Available data.
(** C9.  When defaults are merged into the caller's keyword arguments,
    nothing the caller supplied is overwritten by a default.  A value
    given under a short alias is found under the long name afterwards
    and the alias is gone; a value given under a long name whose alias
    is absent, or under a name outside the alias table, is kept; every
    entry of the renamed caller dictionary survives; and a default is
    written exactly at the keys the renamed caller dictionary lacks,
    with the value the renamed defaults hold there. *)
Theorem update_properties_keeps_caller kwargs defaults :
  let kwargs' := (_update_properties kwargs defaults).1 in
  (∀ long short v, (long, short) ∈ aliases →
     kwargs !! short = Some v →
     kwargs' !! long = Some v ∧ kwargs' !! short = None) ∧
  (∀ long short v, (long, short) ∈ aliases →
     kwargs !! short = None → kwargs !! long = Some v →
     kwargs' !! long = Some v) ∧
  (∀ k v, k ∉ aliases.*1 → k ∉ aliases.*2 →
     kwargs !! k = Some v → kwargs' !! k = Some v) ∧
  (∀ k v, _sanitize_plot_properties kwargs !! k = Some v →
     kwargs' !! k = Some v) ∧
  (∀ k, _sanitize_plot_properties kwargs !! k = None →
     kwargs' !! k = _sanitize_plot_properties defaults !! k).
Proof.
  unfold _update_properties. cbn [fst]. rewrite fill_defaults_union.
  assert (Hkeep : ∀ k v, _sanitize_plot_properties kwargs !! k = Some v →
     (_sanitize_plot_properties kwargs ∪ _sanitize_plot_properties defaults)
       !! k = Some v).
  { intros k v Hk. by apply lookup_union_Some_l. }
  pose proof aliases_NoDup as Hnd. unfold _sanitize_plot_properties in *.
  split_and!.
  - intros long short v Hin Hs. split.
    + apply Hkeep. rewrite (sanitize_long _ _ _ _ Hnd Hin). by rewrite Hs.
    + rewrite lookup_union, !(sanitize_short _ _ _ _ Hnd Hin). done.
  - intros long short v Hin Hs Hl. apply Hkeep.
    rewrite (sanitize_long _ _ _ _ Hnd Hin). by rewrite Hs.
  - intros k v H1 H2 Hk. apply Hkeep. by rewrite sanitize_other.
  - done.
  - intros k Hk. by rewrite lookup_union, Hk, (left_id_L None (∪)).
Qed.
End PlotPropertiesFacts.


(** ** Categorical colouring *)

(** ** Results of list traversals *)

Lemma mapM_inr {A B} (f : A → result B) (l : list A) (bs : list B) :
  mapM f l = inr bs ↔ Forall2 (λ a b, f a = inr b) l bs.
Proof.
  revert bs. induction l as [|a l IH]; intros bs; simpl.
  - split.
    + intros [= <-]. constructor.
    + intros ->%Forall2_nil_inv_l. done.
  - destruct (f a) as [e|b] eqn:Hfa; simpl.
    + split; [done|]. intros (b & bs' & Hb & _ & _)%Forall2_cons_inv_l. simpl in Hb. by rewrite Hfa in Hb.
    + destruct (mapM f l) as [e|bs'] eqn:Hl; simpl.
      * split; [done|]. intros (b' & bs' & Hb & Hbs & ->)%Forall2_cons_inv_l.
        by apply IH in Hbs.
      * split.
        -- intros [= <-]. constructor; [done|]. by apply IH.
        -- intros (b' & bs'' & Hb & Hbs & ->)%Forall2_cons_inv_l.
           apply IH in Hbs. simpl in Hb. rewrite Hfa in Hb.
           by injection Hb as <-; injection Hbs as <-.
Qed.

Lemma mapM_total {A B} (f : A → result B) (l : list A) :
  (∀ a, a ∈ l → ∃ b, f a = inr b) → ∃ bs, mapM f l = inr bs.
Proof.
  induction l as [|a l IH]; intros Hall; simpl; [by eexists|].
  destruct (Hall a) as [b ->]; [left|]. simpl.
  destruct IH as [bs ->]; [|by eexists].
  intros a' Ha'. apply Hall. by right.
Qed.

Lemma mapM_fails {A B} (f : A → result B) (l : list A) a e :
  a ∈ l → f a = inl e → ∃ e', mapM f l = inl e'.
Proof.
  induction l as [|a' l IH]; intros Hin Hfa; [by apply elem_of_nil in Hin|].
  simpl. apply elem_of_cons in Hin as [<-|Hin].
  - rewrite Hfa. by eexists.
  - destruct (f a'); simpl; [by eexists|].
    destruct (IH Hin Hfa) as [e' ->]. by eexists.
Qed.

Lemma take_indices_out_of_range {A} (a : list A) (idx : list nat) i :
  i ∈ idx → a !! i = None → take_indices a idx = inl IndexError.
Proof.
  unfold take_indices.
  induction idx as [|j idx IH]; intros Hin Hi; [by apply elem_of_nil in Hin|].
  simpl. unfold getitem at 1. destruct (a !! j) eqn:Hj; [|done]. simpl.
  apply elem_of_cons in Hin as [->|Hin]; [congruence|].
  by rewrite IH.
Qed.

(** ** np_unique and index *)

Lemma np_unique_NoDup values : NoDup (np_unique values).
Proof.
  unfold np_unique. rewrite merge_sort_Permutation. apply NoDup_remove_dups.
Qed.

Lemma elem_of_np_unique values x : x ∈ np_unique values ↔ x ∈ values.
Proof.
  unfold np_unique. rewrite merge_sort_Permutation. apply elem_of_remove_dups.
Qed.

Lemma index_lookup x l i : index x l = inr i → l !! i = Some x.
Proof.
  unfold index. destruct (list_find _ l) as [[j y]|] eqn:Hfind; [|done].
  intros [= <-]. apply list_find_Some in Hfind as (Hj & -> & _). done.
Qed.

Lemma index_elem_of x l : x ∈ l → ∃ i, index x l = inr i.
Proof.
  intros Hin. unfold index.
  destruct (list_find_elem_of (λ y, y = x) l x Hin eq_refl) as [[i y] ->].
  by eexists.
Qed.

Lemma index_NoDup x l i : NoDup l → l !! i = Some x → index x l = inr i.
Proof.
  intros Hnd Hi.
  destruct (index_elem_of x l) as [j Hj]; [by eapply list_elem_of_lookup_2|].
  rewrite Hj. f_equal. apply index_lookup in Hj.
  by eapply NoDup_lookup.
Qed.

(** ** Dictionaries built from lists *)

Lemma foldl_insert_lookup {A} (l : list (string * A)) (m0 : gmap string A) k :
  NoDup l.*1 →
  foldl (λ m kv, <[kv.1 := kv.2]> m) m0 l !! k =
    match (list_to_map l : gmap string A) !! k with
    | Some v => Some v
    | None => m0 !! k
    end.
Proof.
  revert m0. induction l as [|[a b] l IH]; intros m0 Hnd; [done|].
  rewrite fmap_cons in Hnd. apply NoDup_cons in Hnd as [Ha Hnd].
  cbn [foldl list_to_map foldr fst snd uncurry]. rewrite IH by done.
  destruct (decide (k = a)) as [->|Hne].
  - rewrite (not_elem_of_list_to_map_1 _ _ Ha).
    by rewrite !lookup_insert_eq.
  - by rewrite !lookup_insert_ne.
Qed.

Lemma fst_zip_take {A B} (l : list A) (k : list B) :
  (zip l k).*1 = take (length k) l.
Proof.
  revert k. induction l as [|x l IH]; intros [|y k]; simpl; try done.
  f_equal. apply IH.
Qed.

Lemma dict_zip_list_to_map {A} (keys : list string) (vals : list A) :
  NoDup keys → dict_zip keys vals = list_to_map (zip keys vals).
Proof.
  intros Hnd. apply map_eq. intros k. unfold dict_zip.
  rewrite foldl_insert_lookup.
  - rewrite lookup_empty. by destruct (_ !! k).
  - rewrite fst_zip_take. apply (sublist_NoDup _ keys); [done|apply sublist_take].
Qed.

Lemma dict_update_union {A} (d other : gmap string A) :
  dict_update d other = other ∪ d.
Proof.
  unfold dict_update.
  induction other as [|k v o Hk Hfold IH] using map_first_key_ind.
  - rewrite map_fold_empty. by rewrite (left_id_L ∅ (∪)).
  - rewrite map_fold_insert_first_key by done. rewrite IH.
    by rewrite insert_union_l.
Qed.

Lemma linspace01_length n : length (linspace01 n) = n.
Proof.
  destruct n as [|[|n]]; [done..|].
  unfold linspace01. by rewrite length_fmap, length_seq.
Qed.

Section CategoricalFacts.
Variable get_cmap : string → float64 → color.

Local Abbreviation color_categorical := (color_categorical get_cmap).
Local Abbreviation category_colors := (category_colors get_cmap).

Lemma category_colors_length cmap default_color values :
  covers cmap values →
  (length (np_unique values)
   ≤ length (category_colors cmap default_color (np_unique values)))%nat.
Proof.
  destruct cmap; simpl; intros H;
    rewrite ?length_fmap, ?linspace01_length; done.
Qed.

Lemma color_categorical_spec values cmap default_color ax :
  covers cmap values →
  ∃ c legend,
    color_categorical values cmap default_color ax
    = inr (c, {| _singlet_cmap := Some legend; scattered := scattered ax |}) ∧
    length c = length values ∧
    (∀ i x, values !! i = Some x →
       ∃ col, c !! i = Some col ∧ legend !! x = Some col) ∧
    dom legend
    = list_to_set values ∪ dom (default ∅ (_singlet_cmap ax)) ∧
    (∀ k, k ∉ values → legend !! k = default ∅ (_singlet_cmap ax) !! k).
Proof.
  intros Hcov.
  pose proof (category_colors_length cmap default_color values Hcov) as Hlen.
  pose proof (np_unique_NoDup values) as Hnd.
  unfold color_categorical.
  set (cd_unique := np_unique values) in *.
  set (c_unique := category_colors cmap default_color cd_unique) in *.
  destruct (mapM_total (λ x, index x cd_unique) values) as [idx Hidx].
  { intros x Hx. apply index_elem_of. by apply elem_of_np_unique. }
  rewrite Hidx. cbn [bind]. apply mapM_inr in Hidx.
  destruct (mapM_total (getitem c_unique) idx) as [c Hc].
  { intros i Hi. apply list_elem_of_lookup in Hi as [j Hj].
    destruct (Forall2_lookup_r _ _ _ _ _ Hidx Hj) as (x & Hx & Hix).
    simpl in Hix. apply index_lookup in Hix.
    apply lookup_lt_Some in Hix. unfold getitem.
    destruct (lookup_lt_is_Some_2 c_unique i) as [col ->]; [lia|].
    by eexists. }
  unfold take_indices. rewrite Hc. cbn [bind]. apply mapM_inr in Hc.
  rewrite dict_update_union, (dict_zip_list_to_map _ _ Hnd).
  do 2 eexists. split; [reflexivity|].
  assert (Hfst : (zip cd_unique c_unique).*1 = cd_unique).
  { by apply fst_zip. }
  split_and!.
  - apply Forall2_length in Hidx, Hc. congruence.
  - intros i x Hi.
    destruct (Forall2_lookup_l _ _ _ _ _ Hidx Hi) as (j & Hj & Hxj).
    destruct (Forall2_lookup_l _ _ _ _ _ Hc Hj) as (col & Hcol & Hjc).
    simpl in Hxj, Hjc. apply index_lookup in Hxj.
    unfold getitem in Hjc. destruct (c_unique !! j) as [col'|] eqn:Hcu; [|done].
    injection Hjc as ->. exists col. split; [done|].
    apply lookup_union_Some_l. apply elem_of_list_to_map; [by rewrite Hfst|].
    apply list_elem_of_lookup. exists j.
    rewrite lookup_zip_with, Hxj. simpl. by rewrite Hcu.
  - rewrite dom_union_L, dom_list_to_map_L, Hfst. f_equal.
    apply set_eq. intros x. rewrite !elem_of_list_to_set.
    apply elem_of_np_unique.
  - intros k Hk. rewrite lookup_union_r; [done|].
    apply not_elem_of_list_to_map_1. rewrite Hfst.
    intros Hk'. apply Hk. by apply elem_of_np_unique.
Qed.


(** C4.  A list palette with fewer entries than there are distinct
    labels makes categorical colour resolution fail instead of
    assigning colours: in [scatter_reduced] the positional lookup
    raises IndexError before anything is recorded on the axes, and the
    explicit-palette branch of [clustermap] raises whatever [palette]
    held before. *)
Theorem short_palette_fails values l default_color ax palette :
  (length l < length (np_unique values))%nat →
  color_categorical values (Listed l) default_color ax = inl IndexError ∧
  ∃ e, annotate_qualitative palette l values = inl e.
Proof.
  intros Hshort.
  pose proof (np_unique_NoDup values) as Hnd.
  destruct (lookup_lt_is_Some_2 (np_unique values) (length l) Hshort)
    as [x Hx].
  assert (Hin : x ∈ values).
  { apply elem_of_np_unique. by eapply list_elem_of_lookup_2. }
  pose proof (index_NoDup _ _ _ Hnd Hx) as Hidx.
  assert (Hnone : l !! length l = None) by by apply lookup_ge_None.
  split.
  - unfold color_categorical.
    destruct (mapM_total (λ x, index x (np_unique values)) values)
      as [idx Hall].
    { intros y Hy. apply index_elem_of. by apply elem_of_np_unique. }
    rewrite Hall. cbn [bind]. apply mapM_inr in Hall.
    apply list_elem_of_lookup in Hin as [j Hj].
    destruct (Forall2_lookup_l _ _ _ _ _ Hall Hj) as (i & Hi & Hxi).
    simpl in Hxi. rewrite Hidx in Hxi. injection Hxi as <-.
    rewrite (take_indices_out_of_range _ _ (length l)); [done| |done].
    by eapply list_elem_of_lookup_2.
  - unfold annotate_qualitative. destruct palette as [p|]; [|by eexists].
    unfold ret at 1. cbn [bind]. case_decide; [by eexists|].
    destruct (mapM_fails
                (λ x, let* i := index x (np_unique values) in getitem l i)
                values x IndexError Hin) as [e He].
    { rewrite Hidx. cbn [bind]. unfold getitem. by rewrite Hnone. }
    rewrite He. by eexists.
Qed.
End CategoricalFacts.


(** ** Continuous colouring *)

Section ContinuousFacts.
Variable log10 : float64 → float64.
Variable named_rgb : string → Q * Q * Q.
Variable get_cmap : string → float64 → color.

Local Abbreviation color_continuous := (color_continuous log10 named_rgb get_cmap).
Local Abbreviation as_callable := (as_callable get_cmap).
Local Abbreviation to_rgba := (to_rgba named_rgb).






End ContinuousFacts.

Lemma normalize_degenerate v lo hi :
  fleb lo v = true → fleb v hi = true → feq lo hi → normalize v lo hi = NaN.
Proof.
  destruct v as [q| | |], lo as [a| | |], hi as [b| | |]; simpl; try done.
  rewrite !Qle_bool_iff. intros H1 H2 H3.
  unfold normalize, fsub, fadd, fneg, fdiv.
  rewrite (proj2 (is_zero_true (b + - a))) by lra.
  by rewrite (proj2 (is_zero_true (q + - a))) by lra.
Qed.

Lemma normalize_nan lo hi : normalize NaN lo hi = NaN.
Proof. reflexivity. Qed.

Work instructions. In the records above, the line with "revert bs. induction" marks the start and the line with "[e|bs'] eqn:Hl; simpl." marks the end; copy that stretch exactly, both lines included, and nothing else.

Expected answer.
  revert bs. induction l as [|a l IH]; intros bs; simpl.
  - split.
    + intros [= <-]. constructor.
    + intros ->%Forall2_nil_inv_l. done.
  - destruct (f a) as [e|b] eqn:Hfa; simpl.
    + split; [done|]. intros (b & bs' & Hb & _ & _)%Forall2_cons_inv_l. simpl in Hb. by rewrite Hfa in Hb.
    + destruct (mapM f l) as [e|bs'] eqn:Hl; simpl.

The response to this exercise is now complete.